# Problem statement:
Return only the lines running from the top of the entries to the line with "r_enabled r &&", inclusive, exactly as written.

----- Input records -----

Definition install_default_rules (fw : FirewallEngine) : FirewallEngine :=
  match fw_rules fw with
  | [] => set_rules fw (stable_sort (default_rules (fw_next_rule_id fw))) (u32 (fw_next_rule_id fw + 8))
  | _ => fw
  end.

(** ** Evaluation *)

Record Packet := Pkt {
  pk_dir : FirewallDirection;
  pk_proto : FirewallProto;
  pk_src_ip : Z;
  pk_dst_ip : Z;
  pk_src_port : Z;
  pk_dst_port : Z;
}.

(** No test of the loop skips the rule. *)
Definition applies (p : Packet) (r : FirewallRule) : bool :=
  r_enabled r && bool_decide (r_direction r = pk_dir p) &&
  (bool_decide (r_protocol r = ANY) || bool_decide (r_protocol r = pk_proto p)) &&
  negb (negb (r_src_ip r =? 0) && negb (pk_src_ip p .& r_src_mask r =? r_src_ip r .& r_src_mask r)) &&
  negb (negb (r_dst_ip r =? 0) && negb (pk_dst_ip p .& r_dst_mask r =? r_dst_ip r .& r_dst_mask r)) &&
  let check_port := match pk_dir p with INBOUND => pk_dst_port p | OUTBOUND => pk_src_port p end in
  negb ((negb (r_port_min r =? 0) || negb (r_port_max r =? 65535)) &&
        ((check_port <? r_port_min r) || (r_port_max r <? check_port))).

Definition count_action (fw : FirewallEngine) (a : FirewallAction) : FirewallEngine :=
  Firewall (fw_rules fw) (fw_next_rule_id fw) (fw_conn_log fw) (u64 (fw_events_processed fw + 1))
    (match a with ALLOW => u64 (fw_total_allowed fw + 1) | DENY => fw_total_allowed fw end)
    (match a with DENY => u64 (fw_total_denied fw + 1) | ALLOW => fw_total_denied fw end).

Fixpoint evaluate_rules (p : Packet) (rules : list FirewallRule) : FirewallAction :=
  match rules with
  | [] => ALLOW
  | r :: rules => if applies p r then r_action r else evaluate_rules p rules
  end.

Definition evaluate (fw : FirewallEngine) (p : Packet) : FirewallEngine * FirewallAction :=
  let a := evaluate_rules p (fw_rules fw) in (count_action fw a, a).

(** ** Connections *)

Definition log_connection (fw : FirewallEngine) (entry : ConnectionLog) : FirewallEngine :=
  let log := fw_conn_log fw ++ [entry] in
  Firewall (fw_rules fw) (fw_next_rule_id fw)
    (drop (length log - Z.to_nat MAX_CONNECTION_LOG) log)
    (fw_events_processed fw) (fw_total_allowed fw) (fw_total_denied fw).

Definition recent_connections (fw : FirewallEngine) (n : Z) : list ConnectionLog :=
  let count := Z.min n (Z.of_nat (length (fw_conn_log fw))) in
  drop (length (fw_conn_log fw) - Z.to_nat count) (fw_conn_log fw).

Definition remote_ip (c : ConnectionLog) : Z :=
  match cn_direction c with INBOUND => cn_src_ip c | OUTBOUND => cn_dst_ip c end.

Record IpStats := Stats { s_total : Z; s_denied : Z; s_ports : gset Z }.

Definition count_connection (stats : gmap Z IpStats) (c : ConnectionLog) : gmap Z IpStats :=
  let s := default (Stats 0 0 ∅) (stats !! remote_ip c) in
  <[remote_ip c := Stats (s_total s + 1) (s_denied s + match cn_action_taken c with DENY => 1 | ALLOW => 0 end)
                     ({[cn_dst_port c]} ∪ s_ports s)]> stats.

Definition ip_stats (log : list ConnectionLog) : gmap Z IpStats := foldl count_connection ∅ log.

(** The tests of the second loop; [None] is not suspicious. *)
Definition suspicious (entry : Z * IpStats) : option SuspiciousTraffic :=
  let '(ip, s) := entry in
  if FLOOD_THRESHOLD <=? s_total s then
    Some (Suspicious ip (s_total s) (s_denied s) SYN_FLOOD
            ("High connection volume (" +:+ print_int (s_total s) +:+ " connections)"))
  else if (DENY_RATIO_THRESH <=? s_denied s) && (s_total s <? s_denied s * 2) then
    Some (Suspicious ip (s_total s) (s_denied s) NETWORK_SCAN
            ("High deny ratio (" +:+ print_int (s_denied s) +:+ "/" +:+ print_int (s_total s) +:+ ")"))
  else if 20 <=? Z.of_nat (size (s_ports s)) then
    Some (Suspicious ip (s_total s) (s_denied s) NETWORK_SCAN
            ("Port scan detected (" +:+ print_int (Z.of_nat (size (s_ports s))) +:+ " unique ports)"))
  else None.

Definition suspicious_candidates (iteration : gmap Z IpStats -> list (Z * IpStats))
    (sort : list SuspiciousTraffic -> list SuspiciousTraffic) (fw : FirewallEngine) : list SuspiciousTraffic :=
  sort (omap suspicious (iteration (ip_stats (fw_conn_log fw)))).

(** The newest entries of the last five minutes, by address. *)
Fixpoint recent_counts (window_start : Z) (newest_first : list ConnectionLog) (counts : gmap Z Z) : gmap Z Z :=
  match newest_first with
  | [] => counts
  | c :: rest =>
      if cn_timestamp c <? window_start then counts
      else recent_counts window_start rest (<[remote_ip c := default 0 (counts !! remote_ip c) + 1]> counts)
  end.

Definition analyze_traffic (fw : FirewallEngine) (now : Z) : FirewallEngine :=
  let counts := recent_counts (now - 5 * 60 * 10 ^ 9) (rev (fw_conn_log fw)) ∅ in
  let flooded := Z.of_nat (size (filter (fun p => FLOOD_THRESHOLD <= p.2) counts)) in
  Firewall (fw_rules fw) (fw_next_rule_id fw) (fw_conn_log fw) (u64 (fw_events_processed fw + flooded))
    (fw_total_allowed fw) (fw_total_denied fw).

(** The pace of the monitor loop after a round. *)
Definition next_poll (st : Z * Z) (any_suspect : bool) : Z * Z :=
  let '(poll_ms, quiet_ticks) := st in
  if any_suspect then (5000, 0)
  else
    let quiet_ticks := quiet_ticks + 1 in
    (if (5 <=? quiet_ticks) && (poll_ms <? 30000) then Z.min (poll_ms * 2) 30000 else poll_ms, quiet_ticks).

(** ** Addresses *)

(** [std::from_chars] into a 32-bit unsigned integer: the value of the leading digits; [None]
    when there is none or it does not fit. *)
Definition from_chars_u32 (s : string) : option Z :=
  match read_digits s None with
  | Some v => if v <? 2 ^ 32 then Some v else None
  | None => None
  end.

(** The loop, from its position on: [sub] is the text since the last dot. *)
Fixpoint ipv4_loop (rest sub : string) (octets : list Z) : list Z + Z :=
  if Nat.leb 4 (length octets) then inl octets
  else
    match rest with
    | EmptyString =>
        match from_chars_u32 sub with
        | Some v => if 255 <? v then inr 0 else inl (octets ++ [v])
        | None => inr 0
        end
    | String.String c rest =>
        if char_value c =? 46 then
          match from_chars_u32 sub with
          | Some v => if 255 <? v then inr 0 else ipv4_loop rest EmptyString (octets ++ [v])
          | None => inr 0
          end
        else ipv4_loop rest (sub +:+ String.String c EmptyString) octets
    end.

Definition parse_ipv4 (s : string) : Z :=
  match ipv4_loop s EmptyString [] with
  | inr z => z
  | inl [a; b; c; d] => (a <<< 24) .| (b <<< 16) .| (c <<< 8) .| d
  | inl _ => 0
  end.

Definition octet (ip k : Z) : Z := (ip >>> k) .& 0xFF.

Definition ip_to_string (ip : Z) : string :=
  print_int (octet ip 24) +:+ ("." +:+ (print_int (octet ip 16) +:+ ("." +:+ (print_int (octet ip 8) +:+ ("." +:+ print_int (octet ip 0)))))).

Definition cidr_to_mask (prefix_len : Z) : Z :=
  if prefix_len =? 0 then 0
  else if 32 <=? prefix_len then 0xFFFFFFFF
  else u32 (Z.lnot ((1 <<< (32 - prefix_len)) - 1)).

(** ** The order of the rules *)

(** The rule that is looked at first: the smaller priority, and the older of equal ones. *)
Definition rule_lt (a b : FirewallRule) : Prop :=
  r_priority a < r_priority b \/ r_priority a = r_priority b /\ r_id a < r_id b.

(** Of equal priority, the first is the older. *)
Definition older (a b : FirewallRule) : Prop := r_priority a = r_priority b -> r_id a < r_id b.

Lemma insert_rule_perm r rules : insert_rule r rules ≡ₚ r :: rules.
Proof.
  induction rules as [|r' rules IH]; [done|]. cbn. destruct (_ <=? _); [done|]. rewrite IH. apply Permutation_swap.
Qed.

Lemma stable_sort_perm rules : stable_sort rules ≡ₚ rules.
Proof. induction rules as [|r rules IH]; [done|]. cbn. by rewrite insert_rule_perm, IH. Qed.

Lemma insert_rule_sorted r rules :
  StronglySorted rule_lt rules -> Forall (older r) rules -> StronglySorted rule_lt (insert_rule r rules).
Proof.
  induction 1 as [|r' rules Hs IH Hall]; intros Hr; cbn; [repeat constructor|].
  apply Forall_cons in Hr as [Hr' Hr]. destruct (Z.leb_spec (r_priority r) (r_priority r')) as [Hle|Hgt].
  - assert (Hlt : rule_lt r r') by (unfold rule_lt, older in *; lia).
    constructor; [by constructor|]. constructor; [done|].
    eapply Forall_impl; [exact Hall|]. unfold rule_lt in *. intros; lia.
  - constructor; [by apply IH|]. rewrite insert_rule_perm. constructor; [left; lia|done].
Qed.
(* ===== verification/SignatureDb.v ===== *)
(** * SignatureDb: the scanner's byte signatures

    Models src/src/scanner/signature_db.cpp.  A level is kept as its byte, because the
    loader stores any value. *)
From S2P Require Import Prelude Float64 Asn1 Observation Text Threat.

Record Signature := Sig {
  sg_name : string;
  sg_level : Z;
  sg_category : ThreatCategory;
  sg_pattern : list byte;
  sg_mask : list byte;
  sg_offset : Z;
  sg_description : string;
}.

Definition builtin_signatures : list Signature :=
  [Sig "msfvenom_x86_shikata" (level_value CRITICAL) SHELLCODE (byte_of <$> [0xd9; 0x74; 0x24; 0xf4]) [] (-1)
     "Metasploit shikata_ga_nai encoder stub";
   Sig "msfvenom_x64_shell" (level_value CRITICAL) SHELLCODE (byte_of <$> [0x48; 0x31; 0xc9; 0x48; 0x81; 0xe9]) [] (-1)
     "x64 shellcode: xor rcx, sub rcx pattern";
   Sig "inject_VirtualAllocEx" (level_value HIGH) MEMORY_INJECTION (bytes_of_string "VirtualAllocEx") [] (-1)
     ("VirtualAllocEx import " +:+ (em_dash +:+ " potential process injection"));
   Sig "inject_WriteProcessMemory" (level_value HIGH) MEMORY_INJECTION (bytes_of_string "WriteProcessMemory") [] (-1)
     ("WriteProcessMemory import " +:+ (em_dash +:+ " memory injection"));
   Sig "inject_NtMapViewOfSection" (level_value HIGH) PROCESS_HOLLOW (bytes_of_string "NtMapViewOfSection") [] (-1)
     ("NtMapViewOfSection " +:+ (em_dash +:+ " process hollowing indicator"));
   Sig "inject_QueueUserAPC" (level_value HIGH) APC_INJECTION (bytes_of_string "QueueUserAPC") [] (-1)
     ("QueueUserAPC import " +:+ (em_dash +:+ " APC injection"));
   Sig "reflective_loader" (level_value CRITICAL) REFLECTIVE_LOAD (byte_of <$> [0x4D; 0x5A; 0x52; 0x45]) [] 0
     "MZ header at non-standard offset (reflective load)";
   Sig "mimikatz_str" (level_value CRITICAL) CREDENTIAL_DUMP (bytes_of_string "sekurlsa::logonpasswords") [] (-1)
     "Mimikatz credential dump command string";
   Sig "amsi_patch" (level_value CRITICAL) EVASION_AMSI (bytes_of_string "AmsiScanBuffer") [] (-1)
     ("AmsiScanBuffer reference " +:+ (em_dash +:+ " possible AMSI bypass"));
   Sig "etw_patch" (level_value HIGH) EVASION_ETW (bytes_of_string "EtwEventWrite") [] (-1)
     ("EtwEventWrite reference " +:+ (em_dash +:+ " possible ETW bypass"));
   Sig "syscall_stub_x64" (level_value CRITICAL) DIRECT_SYSCALL (byte_of <$> [0x4C; 0x8B; 0xD1; 0xB8]) [] (-1)
     ("mov r10, rcx; mov eax " +:+ (em_dash +:+ " direct syscall stub"));
   Sig "ransom_note_1" (level_value CRITICAL) RANSOMWARE (bytes_of_string "Your files have been encrypted") [] (-1)
     "Ransomware note pattern";
   Sig "arp_reply_spoof" (level_value HIGH) ARP_POISON (byte_of <$> [0x00; 0x02]) [] 6
     ("ARP reply opcode at L2 " +:+ (em_dash +:+ " potential ARP poisoning"));
   Sig "cs_beacon_cfg" (level_value CRITICAL) FILELESS_EXEC (byte_of <$> [0x00; 0x00; 0x00; 0x00; 0x00; 0x00; 0xBE; 0xEF]) [] (-1)
     "Cobalt Strike beacon configuration marker";
   Sig "ppid_spoof_api" (level_value HIGH) PPID_SPOOF (bytes_of_string "UpdateProcThreadAttribute") [] (-1)
     ("UpdateProcThreadAttribute " +:+ (em_dash +:+ " possible PPID spoofing"))]%string.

-----

# Your solution:
Definition install_default_rules (fw : FirewallEngine) : FirewallEngine :=
  match fw_rules fw with
  | [] => set_rules fw (stable_sort (default_rules (fw_next_rule_id fw))) (u32 (fw_next_rule_id fw + 8))
  | _ => fw
  end.

(** ** Evaluation *)

Record Packet := Pkt {
  pk_dir : FirewallDirection;
  pk_proto : FirewallProto;
  pk_src_ip : Z;
  pk_dst_ip : Z;
  pk_src_port : Z;
  pk_dst_port : Z;
}.

(** No test of the loop skips the rule. *)
Definition applies (p : Packet) (r : FirewallRule) : bool :=
  r_enabled r && bool_decide (r_direction r = pk_dir p) &&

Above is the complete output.